(* ===== verification/UnixLock.v ===== *)
(** * SQLite: the file locks of the unix VFS

    Several threads of several processes open the same database file.  The
    module models the part of [os_unix.c] in [src/api-core/src/db/sqlite3.c]
    that keeps them apart: [unixFileLock], [unixLock], [posixUnlock],
    [unixCheckReservedLock], [findReusableFd], [findInodeInfo], [unixClose].

    A lock operation is a program of system calls ([prog]): it runs with the
    mutex [pLockMutex] of its process, but between two of its calls other
    processes run.  A run is any list of events ([event]), one system call or
    one section under the global mutex each; the sections of different threads
    under this mutex may interleave, which the code allows only partly, so that
    the theorem about all runs covers more.  The record locks of the operating
    system are a parameter with the laws of POSIX ([RecordLocks],
    [RecordLockLaws]): a lock belongs to a process, and closing any descriptor
    of the file releases all locks of the process.

    The proof: [safe] says of a program that at each of its calls the record
    locks of the process still back the levels of its other handles ([support]);
    every operation is safe and leaves the counters of [unixInodeInfo] in step
    with the handles ([Link], [Counts]); and locks of different processes never
    conflict. *)

From Stdlib Require Import ZArith List Lia Bool.
From S2P Require Import Prelude.
Import ListNotations.
#[local] Open Scope Z_scope.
# # # #
Whenever a line above has the word "with" in it, copy that line.

ANSWER FOR THIS EXERCISE>
    A lock operation is a program of system calls ([prog]): it runs with the
    system are a parameter with the laws of POSIX ([RecordLocks],
    with the handles ([Link], [Counts]); and locks of different processes never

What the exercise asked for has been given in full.